[Collected data]

-- Opening Marker --

Lemma append_empty (s : string) : (s ++ "")%string = s.
Proof. induction s; simpl; congruence. Qed.

Lemma only_digits_inv (s : string) :
  only_digits s = true ->
  exists u, u <> Decimal.Nil /\ s = print u.
Proof.
  unfold only_digits. destruct (read_uint s) as [u rest] eqn:H.
  destruct rest; try discriminate. intros Hn.
  exists u. split.
  - intros ->. discriminate.
  - apply read_uint_inv in H. now rewrite append_empty in H.
Qed.

Lemma only_digits_print (u : Decimal.uint) :
  u <> Decimal.Nil -> only_digits (print u) = true.
Proof.
  intros Hu. unfold only_digits. rewrite read_uint_print.
  destruct u; try reflexivity. now elim Hu.
Qed.

Lemma trim_left_print (u : Decimal.uint) : trim_left (print u) = print u.
Proof. destruct u; reflexivity. Qed.

Lemma trim_right_print (u : Decimal.uint) : trim_right (print u) = print u.
Proof.
  induction u; try reflexivity; simpl; rewrite IHu;
    destruct (print u); reflexivity.
Qed.

Lemma trim_print (u : Decimal.uint) : trim (print u) = print u.
Proof. unfold trim. now rewrite trim_left_print, trim_right_print. Qed.

Lemma trim_minus_print (u : Decimal.uint) :
  trim (String "-" (print u)) = String "-" (print u).
Proof.
  unfold trim. simpl. rewrite trim_right_print.
  destruct (print u); reflexivity.
Qed.

Lemma NonDecimal_print (u : Decimal.uint) :
  NonDecimalIntegerLiteral (print u) = None.
Proof.
  destruct u as [| u | u | u | u | u | u | u | u | u | u ];
    try reflexivity; destruct u; try reflexivity; destruct u; reflexivity.
Qed.

Lemma read_sign_print (u : Decimal.uint) :
  read_sign (print u) = (false, print u).
Proof. destruct u; reflexivity. Qed.

Lemma print_nonempty (u : Decimal.uint) :
  u <> Decimal.Nil -> exists c r, print u = String c r.
Proof. destruct u; try congruence; intros _; simpl; eauto. Qed.

Lemma not_Infinity_print (u : Decimal.uint) :
  String.eqb (print u) "Infinity" = false.
Proof. destruct u; reflexivity. Qed.

Lemma StrUnsigned_print (u : Decimal.uint) :
  u <> Decimal.Nil ->
  StrUnsignedDecimalLiteral (print u) = Some (round_decimal (Z.of_uint u) 0).
Proof.
  intros Hu. unfold StrUnsignedDecimalLiteral.
  rewrite not_Infinity_print, read_uint_print. simpl.
  destruct u; try congruence; simpl; now rewrite DecimalFacts.app_nil_r.
Qed.

Lemma StringToNumber_print (u : Decimal.uint) :
  u <> Decimal.Nil ->
  StringToNumber (print u) = round_decimal (Z.of_uint u) 0.
Proof.
  intros Hu. unfold StringToNumber. rewrite trim_print.
  destruct (print_nonempty u Hu) as (c & r & E).
  rewrite NonDecimal_print. unfold StrDecimalLiteral.
  rewrite read_sign_print, (StrUnsigned_print u Hu).
  now rewrite E.
Qed.

Lemma StringToNumber_minus_print (u : Decimal.uint) :
  u <> Decimal.Nil ->
  StringToNumber (String "-" (print u)) =
  number_opp (round_decimal (Z.of_uint u) 0).
Proof.
  intros Hu. unfold StringToNumber. rewrite trim_minus_print.
  unfold StrDecimalLiteral. simpl. now rewrite (StrUnsigned_print u Hu).
Qed.

Lemma StringToBigInt_print (u : Decimal.uint) :
  u <> Decimal.Nil -> StringToBigInt (print u) = Some (Z.of_uint u).
Proof.
  intros Hu. unfold StringToBigInt. rewrite trim_print.
  destruct (print_nonempty u Hu) as (c & r & E).
  rewrite NonDecimal_print, read_sign_print, read_uint_print.
  rewrite E. destruct u; try reflexivity. now elim Hu.
Qed.

Lemma StringToBigInt_minus_print (u : Decimal.uint) :
  u <> Decimal.Nil ->
  StringToBigInt (String "-" (print u)) = Some (- Z.of_uint u).
Proof.
  intros Hu. unfold StringToBigInt. rewrite trim_minus_print.
  simpl. rewrite read_uint_print.
  destruct u; try reflexivity. now elim Hu.
Qed.

Lemma round_pos_not_NaN (n d : Z) : round_pos n d <> NaN.
Proof.
  unfold round_pos.
  destruct (scale n d (Z.log2 n - Z.log2 d - 52)) as [n0 d0].
  destruct (scale n d _) as [n1 d1].
  destruct (0 <=? _); [destruct (2 ^ 1024 <=? _) |]; discriminate.
Qed.

Lemma round_decimal_not_NaN (n k : Z) : round_decimal n k <> NaN.
Proof.
  unfold round_decimal.
  destruct (n =? 0); [discriminate |].
  destruct (0 <=? k); apply round_pos_not_NaN.
Qed.

Lemma isNaN_print (u : Decimal.uint) :
  u <> Decimal.Nil -> isNaN (print u) = false.
Proof.
  intros Hu. unfold isNaN. rewrite (StringToNumber_print u Hu).
  pose proof (round_decimal_not_NaN (Z.of_uint u) 0) as H.
  now destruct (round_decimal (Z.of_uint u) 0).
Qed.

Lemma isNaN_minus_print (u : Decimal.uint) :
  u <> Decimal.Nil -> isNaN (String "-" (print u)) = false.
Proof.
  intros Hu. unfold isNaN. rewrite (StringToNumber_minus_print u Hu).
  pose proof (round_decimal_not_NaN (Z.of_uint u) 0) as H.
  now destruct (round_decimal (Z.of_uint u) 0).
Qed.

Lemma NilZero_print (u : Decimal.uint) :
  u <> Decimal.Nil -> NilZero.string_of_uint u = print u.
Proof. destruct u; try reflexivity. intros Hu. now elim Hu. Qed.

(** [BigInt(z.toString())] is [z], and [z.toString()] is numeric. *)
Lemma bigint_toString_spec (z : Z) :
  isNaN (bigint_toString z) = false /\
  StringToBigInt (bigint_toString z) = Some z.
Proof.
  unfold bigint_toString. destruct z as [| p | p]; simpl.
  - split; reflexivity.
  - pose proof (Unsigned.to_uint_nonnil p) as Hp.
    rewrite (NilZero_print _ Hp). split.
    + now apply isNaN_print.
    + rewrite StringToBigInt_print by exact Hp.
      unfold Z.of_uint. now rewrite DecimalPos.Unsigned.of_to.
  - pose proof (Unsigned.to_uint_nonnil p) as Hp.
    rewrite (NilZero_print _ Hp). split.
    + now apply isNaN_minus_print.
    + rewrite StringToBigInt_minus_print by exact Hp.
      unfold Z.of_uint. now rewrite DecimalPos.Unsigned.of_to.
Qed.

(** ** Resolution, case by case *)

Lemma same_type_ge_other (d : prim) (v : value) :
  match v with VNumber _ | VBigInt _ => False | _ => True end ->
  same_type_ge d v = false.
Proof. destruct d, v; simpl; intros H; try reflexivity; contradiction. Qed.
(** C9. Let the row of [sessionId] be in the store and let the ids that
    the generator is going to return be new (none of them is [sessionId]
    or the id of a message of the session). If [fromMessageId] is first
    found at index [i], [forkChat] returns a new session with exactly
    [i + 1] messages, which are the first [i + 1] messages of the source
    in every field but the id; their ids are the ids generated one after
    the other once the session id has been generated, and none of them is
    the id of a source message. The row of the source session is the same
    after the fork and after any sequence of mutations of the forked
    session. If [fromMessageId] is not among the messages, [forkChat]
    throws "Message not found". *)
Theorem C9_fork_copies_prefix (O : Oracle) (w : Database.World)
    (sessionId fromMessageId : jsstring) (row : Database.Row) :
  Database.chat_sessions w !! sessionId = Some row ->
  (forall n, (Database.ids_used w <= n)%nat ->
     uuid n <> sessionId /\
     ~ In (uuid n) (List.map Types.msg_id (Database.row_messages row))) ->
  (forall i,
     ChatManager.findIndex fromMessageId (Database.row_messages row) = Some i ->
     exists forked w',
       ChatManager.forkChat sessionId fromMessageId w = Ok (forked, w') /\
       length (Types.cs_messages forked) = (i + 1)%nat /\
       Forall2 ChatManager.same_but_id (Types.cs_messages forked)
               (take (i + 1) (Database.row_messages row)) /\
       List.map Types.msg_id (Types.cs_messages forked) =
         List.map uuid (seq (Database.ids_used w + 1) (i + 1)) /\
       (forall m', In m' (Types.cs_messages forked) ->
          ~ In (Types.msg_id m') (List.map Types.msg_id (Database.row_messages row))) /\
       Types.cs_id forked = uuid (Database.ids_used w) /\
       Types.cs_id forked <> sessionId /\
       Database.chat_sessions w' !! sessionId = Some row /\
       (forall mus,
          Database.chat_sessions (ChatManager.mutate_all (Types.cs_id forked) mus w')
            !! sessionId = Some row)) /\
  (ChatManager.findIndex fromMessageId (Database.row_messages row) = None ->
   ChatManager.forkChat sessionId fromMessageId w =
   Throw (Error (js "Message not found: " ++ fromMessageId))).
Proof.
  intros Hrow Hfresh. split.
  - intros i Hfind.
    pose proof (findIndex_lt _ _ _ Hfind) as Hi.
    assert (Hlen : length (take (i + 1) (Database.row_messages row)) = (i + 1)%nat)
      by (rewrite length_take; lia).
    unfold ChatManager.forkChat, Database.bind at 1, Database.getChatSession.
    rewrite Hrow. cbn [Types.cs_messages]. rewrite Hfind.
    unfold Database.bind at 1, Database.getCurrentTimestamp.
    unfold Database.bind at 1, Database.generateId.
    unfold Database.bind at 1. rewrite copy_messages_spec.
    unfold Database.bind, Database.saveChatSession, Database.ret.
    cbn [Database.chat_sessions Database.ids_used Database.ticks Types.cs_id
         Types.cs_messages Types.cs_characterId Types.cs_groupId Types.cs_metadata
         Types.cs_createdAt Types.cs_updatedAt].
    destruct (Hfresh (Database.ids_used w) (le_n _)) as [Hsid _].
    eexists _, _. split; [reflexivity|].
    cbn [Types.cs_messages Types.cs_id Database.chat_sessions].
    split; [by rewrite length_imap|].
    split; [apply (copied_same_but_id (fun k => uuid (S (Database.ids_used w) + k)))|].
    split; [by rewrite copied_ids, Hlen, (Nat.add_1_r (Database.ids_used w))|].
    split; [|split; [reflexivity|split; [exact Hsid|split]]].
    + intros m' Hin. apply list_elem_of_In, elem_of_lookup_imap in Hin
        as (k & m & -> & _).
      cbn [ChatManager.with_id Types.msg_id]. apply Hfresh. lia.
    + by rewrite lookup_insert_ne.
    + intros mus. rewrite mutate_all_other by exact Hsid.
      cbn [Database.chat_sessions]. by rewrite lookup_insert_ne.
  - intros Hfind.
    unfold ChatManager.forkChat, Database.bind at 1, Database.getChatSession.
    rewrite Hrow. cbn [Types.cs_messages]. by rewrite Hfind.
Qed.
(** The shipyard of the offer chosen is one of the shipyards given. *)
Lemma chosen_shipyard_is_given (spendable : Q) (min_cargo_needed : Z)
    (shipyards : list AcquireResourcesState.shipyard)
    (p : Json.ship_offer * AcquireResourcesState.shipyard) :
  AcquireResourcesState.best_ship
    (AcquireResourcesState.select_ship spendable min_cargo_needed shipyards) = Some p ->
  In (snd p) shipyards.
Proof.
  intros H.
  pose proof (select_ship_selects spendable min_cargo_needed shipyards) as Hsel.
  unfold selection_of in Hsel. rewrite H in Hsel.
  destruct Hsel as (_ & _ & before & after & Hsplit & _).
  apply offers_of_In. rewrite Hsplit. apply in_or_app. right. left. reflexivity.
Qed.

(** X22. When shipyards are found, some with a ship in stock, and no ship
    of the fleet is at the waypoint of any of them, the acquisition buys
    nothing, whatever the API would answer to a purchase and whether or not
    a ship can be sent to a shipyard: it sleeps 30 seconds and returns
    NEGOTIATE_CONTRACT, the context as it was. *)
Theorem no_purchase_unless_a_ship_is_at_a_shipyard
    (api : Api.client) (clock : Clock) (fuel : nat) (ctx : AgentContext.t)
    (shipyards : list AcquireResourcesState.shipyard) :
  AcquireResourcesState._find_shipyards api fuel ctx = Py.Ok shipyards ->
  Exists (fun sy => AcquireResourcesState.has_stock sy = true) shipyards ->
  Forall (fun sy =>
            AcquireResourcesState._get_ship_at_waypoint ctx
              (AcquireResourcesState.waypoint_symbol sy) = None)
         shipyards ->
  run (AcquireResourcesState.execute api clock fuel) ctx
  = (Py.Ok NEGOTIATE_CONTRACT, {| context := ctx; slept := [30] |}).
Proof.
  intros Hfound Hstock Hnone. unfold run.
  rewrite execute_goes_on_to_acquire.
  unfold AcquireResourcesState.acquire. unfold_monad. cbn [context].
  rewrite Hfound.
  destruct shipyards as [|sy rest]; [inversion Hstock |].
  destruct (List.filter AcquireResourcesState.has_stock (sy :: rest))
    as [|sy' stocked] eqn:Estocked.
  { exfalso. apply List.Exists_exists in Hstock. destruct Hstock as (x & Hx & Hs).
    assert (Hin : In x (List.filter AcquireResourcesState.has_stock (sy :: rest)))
      by (apply filter_In; split; assumption).
    rewrite Estocked in Hin. destruct Hin. }
  cbv beta iota.
  destruct (analysis_needs_capacity ctx) as (_ & -> & _).
  assert (Hbuy : AcquireResourcesState._purchase_cargo_ship api (sy' :: stocked)
                   (AcquireResourcesState.min_cargo_needed
                      (AcquireResourcesState._analyze_resource_needs ctx))
                   {| context := ctx; slept := [] |}
                 = (Py.Ok false, {| context := ctx; slept := [] |})).
  { unfold AcquireResourcesState._purchase_cargo_ship. unfold_monad. cbn [context].
    destruct (AgentContext.agent_data ctx); [| reflexivity]. cbv zeta.
    destruct (AcquireResourcesState.best_ship _) as [[ship_info chosen]|] eqn:Ebest;
      [| reflexivity].
    apply no_purchase_without_ship_at_shipyard.
    apply chosen_shipyard_is_given in Ebest. cbn [snd] in Ebest.
    rewrite <- Estocked in Ebest. apply filter_In in Ebest. destruct Ebest as [Hin _].
    rewrite List.Forall_forall in Hnone. apply Hnone. exact Hin. }
  rewrite Hbuy. reflexivity.
Qed.
(** ** Claims about the command loop *)

(** C2, as the code has it.  For a line that decodes to [(freq, duty)] the
    main loop first publishes the success status (title [PWM] and the
    clock, body with the frequency and the duty as a percentage with two
    decimals, hold time 10 ms), then sets the frequency, then the duty:
    the frequency is set before the duty, and the report comes before the
    actuation. *)
Theorem main_loop_success_order (now : Z) (line : string) (st : device)
    (freq duty : Z) :
  decode line = Ok (freq, duty) ->
  let st' := main_loop now (PollLine line) st in
  new_events st st'
  = [Publish (success_status now freq duty); SetFreq freq; SetDutyU16 duty] /\
  monitor_cmd st' = success_status now freq duty /\
  rendered (success_status now freq duty) = false /\
  title (success_status now freq duty) = ("PWM " ++ str_int now)%string /\
  message (success_status now freq duty)
  = ("FREQ: " ++ str_int freq ++ newline ++ "DUTY: "
     ++ format_2f (truediv (Int duty * Int 100)%num (Int 65535)) ++ "%")%string /\
  time (success_status now freq duty) = 10.
Proof.
  intros H. cbv zeta. rewrite (main_loop_success _ _ _ _ _ H).
  rewrite new_events_app. repeat split.
Qed.

Lemma main_loop_success_order_witness :
  new_events device_init
    (main_loop 1733212548 (PollLine (command_line "10000" "32768")) device_init)
  = [Publish {| rendered := false; title := "PWM 1733212548";
                message := ("FREQ: 10000" ++ newline ++ "DUTY: 50.00%")%string;
                time := 10 |};
     SetFreq 10000; SetDutyU16 32768].
Proof.
  exact (proj1 (main_loop_success_order 1733212548
                  (command_line "10000" "32768") device_init 10000 32768 eq_refl)).
Defined.

(** C2 as stated fails: on the line [{"freq": 10000, "duty": 32768}] the
    status is published before the PWM is touched, not after. *)
Lemma main_loop_reports_before_actuating :
  let line := command_line "10000" "32768" in
  let st' := main_loop 0 (PollLine line) device_init in
  decode line = Ok (10000, 32768) /\
  new_events device_init st'
  = [Publish (success_status 0 10000 32768); SetFreq 10000; SetDutyU16 32768] /\
  new_events device_init st'
  <> [SetFreq 10000; SetDutyU16 32768; Publish (success_status 0 10000 32768)].
Proof.
  cbv zeta. split; [reflexivity|]. split; [reflexivity|].
  intros H. discriminate H.
Qed.

Lemma dict_get_some_nonempty (k : string) (d : list (string * value)) (v : value) :
  dict_get k d = Some v -> truthy (PyDict d) = true.
Proof. destruct d; [discriminate | reflexivity]. Qed.

(** Decoding a record that has both keys: the two values go through
    [int()], then through the range test. *)
Lemma decode_record (line : string) (d : list (string * value)) (vf vd : value) :
  load_cmd (strip line) = Ok (PyDict d) ->
  dict_get "freq" d = Some vf ->
  dict_get "duty" d = Some vd ->
  decode line =
  (freq <- py_int vf ;;
   duty <- py_int vd ;;
   if in_range freq duty then Ok (freq, duty)
   else Raise (ValueError "invalid freq or duty")).
Proof.
  intros Hcmd Hf Hd. unfold decode. rewrite Hcmd. cbn [bind].
  rewrite (dict_get_some_nonempty _ _ _ Hf). cbn [negb].
  unfold py_in, py_getitem. rewrite Hf, Hd. cbn [bind negb orb].
  destruct (py_int vf) as [freq|e]; [|reflexivity]. cbn [bind].
  destruct (py_int vd) as [duty|e]; [|reflexivity]. cbn [bind].
  unfold in_range.
  match goal with
  | |- (if ?b then _ else _) = _ => destruct b; reflexivity
  end.
Qed.

(** C3, as the code has it.  When the record holds finite numbers under
    both keys, integral or not, decoding never fails on their type:
    [int()] truncates each toward zero, and the truncated values go to the
    range test and, when they pass it, to the PWM.  A float that is not
    finite is refused by [int()], with [OverflowError] for an infinity and
    [ValueError] for [nan], under [freq] first and else under [duty]. *)
Theorem decode_truncates_numbers (line : string) (d : list (string * value)) :
  load_cmd (strip line) = Ok (PyDict d) ->
  (forall x y : num,
     dict_get "freq" d = Some (PyNum x) ->
     dict_get "duty" d = Some (PyNum y) ->
     decode line =
     if in_range (Py.trunc x) (Py.trunc y) then Ok (Py.trunc x, Py.trunc y)
     else Raise (ValueError "invalid freq or duty")) /\
  (forall (s : special) (vd : value),
     dict_get "freq" d = Some (PyNonFinite s) ->
     dict_get "duty" d = Some vd ->
     decode line =
     Raise (match s with
            | NaN => ValueError msg_int_nan
            | _ => OverflowError msg_int_inf
            end)) /\
  (forall (x : num) (s : special),
     dict_get "freq" d = Some (PyNum x) ->
     dict_get "duty" d = Some (PyNonFinite s) ->
     decode line =
     Raise (match s with
            | NaN => ValueError msg_int_nan
            | _ => OverflowError msg_int_inf
            end)).
Proof.
  intros Hcmd. split; [|split].
  - intros x y Hf Hd. now rewrite (decode_record _ _ _ _ Hcmd Hf Hd).
  - intros s vd Hf Hd. rewrite (decode_record _ _ _ _ Hcmd Hf Hd).
    destruct s; reflexivity.
  - intros x s Hf Hd. rewrite (decode_record _ _ _ _ Hcmd Hf Hd).
    destruct s; reflexivity.
Qed.

Lemma decode_truncates_numbers_witness :
  decode (command_line "1000.5" "1.5") = Ok (1000, 1) /\
  decode (command_line "1e400" "1") = Raise (OverflowError msg_int_inf).
Proof.
  split.
  - refine (proj1 (decode_truncates_numbers (command_line "1000.5" "1.5")
                     [("freq", PyNum (Float 1000.5)); ("duty", PyNum (Float 1.5))]
                     _)
                  (Float 1000.5) (Float 1.5) eq_refl eq_refl).
    vm_compute. reflexivity.
  - refine (proj1 (proj2 (decode_truncates_numbers (command_line "1e400" "1")
                            [("freq", PyNonFinite PosInf); ("duty", PyNum (Int 1))]
                            _))
                  PosInf (PyNum (Int 1)) eq_refl eq_refl).
    vm_compute. reflexivity.
Defined.

(** C3 as stated fails: the line [{"freq": 1000.5, "duty": 1.5}] holds two
    non-integral numbers, yet it is decoded (to 1000 and 1) and the PWM is
    set. *)
Lemma non_integral_is_accepted :
  let line := command_line "1000.5" "1.5" in
  load_cmd (strip line)
  = Ok (PyDict [("freq", PyNum (Float 1000.5)); ("duty", PyNum (Float 1.5))]) /\
  decode line = Ok (1000, 1) /\
  (forall m, decode line <> Raise (TypeError m)) /\
  new_events device_init (main_loop 0 (PollLine line) device_init)
  = [Publish (success_status 0 1000 1); SetFreq 1000; SetDutyU16 1].
Proof.
  cbv zeta. split; [reflexivity|]. split; [reflexivity|].
  split; [|reflexivity].
  intros m H. discriminate H.
Qed.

-- Closing Marker --

• _Task objective_
Write out exactly the lines above between the line with "assert (Hin : In" and the line with "decode line = Ok (freq, duty) ->", inclusive, and nothing beyond them.

• _Answer to this task_
    assert (Hin : In x (List.filter AcquireResourcesState.has_stock (sy :: rest)))
      by (apply filter_In; split; assumption).
    rewrite Estocked in Hin. destruct Hin. }
  cbv beta iota.
  destruct (analysis_needs_capacity ctx) as (_ & -> & _).
  assert (Hbuy : AcquireResourcesState._purchase_cargo_ship api (sy' :: stocked)
                   (AcquireResourcesState.min_cargo_needed
                      (AcquireResourcesState._analyze_resource_needs ctx))
                   {| context := ctx; slept := [] |}
                 = (Py.Ok false, {| context := ctx; slept := [] |})).
  { unfold AcquireResourcesState._purchase_cargo_ship. unfold_monad. cbn [context].
    destruct (AgentContext.agent_data ctx); [| reflexivity]. cbv zeta.
    destruct (AcquireResourcesState.best_ship _) as [[ship_info chosen]|] eqn:Ebest;
      [| reflexivity].
    apply no_purchase_without_ship_at_shipyard.
    apply chosen_shipyard_is_given in Ebest. cbn [snd] in Ebest.
    rewrite <- Estocked in Ebest. apply filter_In in Ebest. destruct Ebest as [Hin _].
    rewrite List.Forall_forall in Hnone. apply Hnone. exact Hin. }
  rewrite Hbuy. reflexivity.
Qed.
(** ** Claims about the command loop *)

(** C2, as the code has it.  For a line that decodes to [(freq, duty)] the
    main loop first publishes the success status (title [PWM] and the
    clock, body with the frequency and the duty as a percentage with two
    decimals, hold time 10 ms), then sets the frequency, then the duty:
    the frequency is set before the duty, and the report comes before the
    actuation. *)
Theorem main_loop_success_order (now : Z) (line : string) (st : device)
    (freq duty : Z) :
  decode line = Ok (freq, duty) ->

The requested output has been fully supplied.